Chinese space rocket debris crashes to Earth over ocean

RThe remains of a huge Chinese rocket booster crashed into Earth on Saturday over the Indian Ocean, space officials from the United States and China have confirmed.

It is still unclear what path the thruster debris could take, US Space Command said on Twitter on Saturday, referring questions to the Chinese government. China’s spaceflight agency says wreckage from the 23-metric-tonne (25.4-tonne) Long March 5B hit Earth over the sea in the southwestern Philippines, the ‘vast majority’ debris burning in the fall, according to a brief statement that has been criticized. by a US official.

“The People’s Republic of China (PRC) did not share specific information about the trajectory when its Long March 5B rocket fell back to Earth,” NASA Administrator Bill Nelson said in a statement.

β€œAll space nations should follow established best practices and do their part to share this type of information in advance to enable reliable predictions of potential debris impact risk, especially for heavy vehicles, such as the Long March 5B, which carry a significant risk of loss of life and property,” Nelson said.

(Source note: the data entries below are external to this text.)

Lemma critical_pid k p pc : pc_ok k p pc → in_critical pc → p = k.
Proof. destruct pc; simpl; naive_solver. Qed.

Lemma output_expected k s :
  inv k s → ∃ a, summary <$> out s = expected a ∧ k ≤ a ≤ k + 1 ∧ a ≤ tickets s.
Proof.
  intros Hinv. pose proof (i_output _ _ Hinv) as Hout. unfold output_ok in Hout.
  pose proof (no_range _ _ _ (i_numbers _ _ Hinv)).
  destruct (serving k s) as [[]|] eqn:Hs; simpl in Hout;
    try (exists k; split_and!; [tauto|lia..]).
  exists (k + 1). split_and!; [tauto|lia..|]. unfold serving in Hs.
  destruct (thr (glob s) !! k) as [[tid|]|] eqn:Hh; try done.
  pose proof (i_handles _ _ Hinv _ _ Hh) as [? _]. pose proof (issued_tickets s). lia.
Qed.

Lemma reachable_init n : reachable n (init n).
Proof. apply rtc_refl. Qed.

Lemma run_reachable n ls s s' :
  reachable n s → run s ls = Some (Ok s') → reachable n s'.
Proof.
  revert s. induction ls as [|l ls IH]; simpl; intros s Hr Hrun; simplify_eq; [done|].
  destruct (step s l) as [[s1|]|] eqn:Hl; simplify_eq.
  eapply IH, Hrun. eapply rtc_r; [exact Hr|by exists l].
Qed.

(** A thread changes no ticket count and prints at most one line. *)
Lemma bakery_service_effect a pc g g' pc' o :
  bakery_service a pc g = Ok (g', pc', o) → num g' = num g ∧ (length o ≤ 1)%nat.
Proof.
  unfold bakery_service, mbind, outcome_bind.
  destruct pc; repeat case_match; intros; simplify_eq/=; auto.
Qed.

Definition silent_step (s s' : sys) : Prop :=
  tickets s' = tickets s ∧ ∃ o, out s' = out s ++ o ∧ (length o ≤ 1)%nat.
Definition ticket_step (s s' : sys) : Prop :=
  out s' = out s ∧ tickets s' = tickets s + 1.

Lemma silent_same s s' : tickets s' = tickets s → out s' = out s → silent_step s s'.
Proof. unfold silent_step. intros ? ->. split; [done|]. exists []. rewrite app_nil_r. auto. Qed.

Lemma step_effect s l s' :
  step s l = Some (Ok s') → silent_step s s' ∨ ticket_step s s'.
Proof.
  destruct l as [cid|ok|tid]; simpl.
  - unfold accept. destruct (disp s) eqn:Hd; try done.
    destruct (clients s !! cid) as [[]|]; intros; simplify_eq/=; left; apply silent_same;
      unfold tickets; simpl; rewrite ?Hd; simpl; first [done|lia].
  - unfold dispatcher, get_number_1_svc, bakery_wait_1_svc, bakery_service_1_svc, mbind,
      outcome_bind.
    intros Hs. destruct (disp s) eqn:Hd; try done; repeat case_match; simplify_eq/=;
      first [ left; apply silent_same; unfold tickets; simpl; rewrite ?Hd; done
            | right; unfold ticket_step, tickets; simpl; rewrite Hd; simpl; split; [done|lia] ].
  - intros Hs. destruct (threads s !! tid) as [t|]; [|done]. case_match; [done|].
    simplify_eq. destruct (bakery_service _ _ _) as [[[g pc] o]|] eqn:Hb; simplify_eq/=.
    apply bakery_service_effect in Hb as [Hn Ho]. left. unfold silent_step, tickets; simpl.
    rewrite Hn. eauto.
Qed.

(** The number of clients never changes. *)
Lemma step_clients_length s l s' :
  step s l = Some (Ok s') → length (clients s') = length (clients s).
Proof.
  destruct l as [cid|ok|tid]; simpl.
  - unfold accept. intros. repeat case_match; by simplify_eq/=.
  - unfold dispatcher, get_number_1_svc, bakery_wait_1_svc, bakery_service_1_svc, mbind,
      outcome_bind.
    intros. repeat case_match; simplify_eq/=; by rewrite ?length_insert.
  - intros Hs. repeat case_match; simplify_eq.
    apply outcome_bind_Ok in Hs as ([[]] & _ & Hs). by simplify_eq/=.
Qed.

Lemma clients_length n s : reachable n s → length (clients s) = n.
Proof.
  revert s. apply (rtc_ind_r (λ s, length (clients s) = n)); [apply length_replicate|].
  intros s s' _ [l Hl] <-. by eapply step_clients_length.
Qed.

Lemma started_length cls cid : cls !! cid = Some CStart → (started cls < length cls)%nat.
Proof.
  revert cid. induction cls as [|cl cls IH]; intros [|cid] H; simplify_eq/=.
  - clear. enough (started cls ≤ length cls)%nat by lia. induction cls as [|[] cls]; simpl; lia.
  - apply IH in H. destruct cl; lia.
Qed.

(** A client that has been served got the letter of its index, and the line is out. *)
Lemma served_letter n s cid p num ch :
  reachable n s → clients s !! cid = Some (CServed p num ch) →
  0 ≤ p < Z.of_nat (length (out s)) ∧ ch = letter p.
Proof.
  intros [k Hinv]%reachable_inv Hcl. destruct (output_expected _ _ Hinv) as (a & Ha & ? & _).
  pose proof (no_range _ _ _ (i_numbers _ _ Hinv)).
  pose proof (f_equal length Ha) as Hlen. rewrite length_fmap, length_expected in Hlen.
  pose proof (i_clients _ _ Hinv _ _ Hcl) as [??]. split; [lia|done].
Qed.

Experts had estimated the possibility of injury or damage to infrastructure to be low. According to Aerospace Corp., an El Segundo, Calif.-based nonprofit that provides technical advice for space missions and receives US funding.

Prior to re-entry, experts predicted that while much of the massive propellant would burn up on re-entering Earth’s atmosphere, huge chunks – up to 40% – would survive and fall into the oceans or the ground. Some projections had shown a ground track that crossed parts of Mexico and Brazil, then skirted the Cape of Africa before passing over land in Southeast Asia.

It is the third uncontrolled entry of a Chinese rocket booster in as many years. In May 2021, pieces of another Long March rocket landed in the Indian Ocean, raising fears the Chinese space agency may have lost control of it.

Experts have pointed out that uncontrolled returns are preventable. SpaceX rocket boosters, for example, perform vertical landings and are then captured, refurbished and reused in subsequent launches.

China has dismissed Western concerns over the debris, calling it a smear effort as the US-China space race heats up.

“US and Western media deliberately exaggerate and exaggerate the ‘loss of control’ of Chinese rocket debris and the likelihood of injury from rocket debris, obviously with bad intentions,” the news site said. based in Shanghai. Tuesday.

The Long March 5B rocket lifted off on July 24 carrying one of the heaviest payloads in recent years, a module for China’s under-construction Tiangong space station. The Chinese space station was launched after the United States banned Beijing from participating in the International Space Station.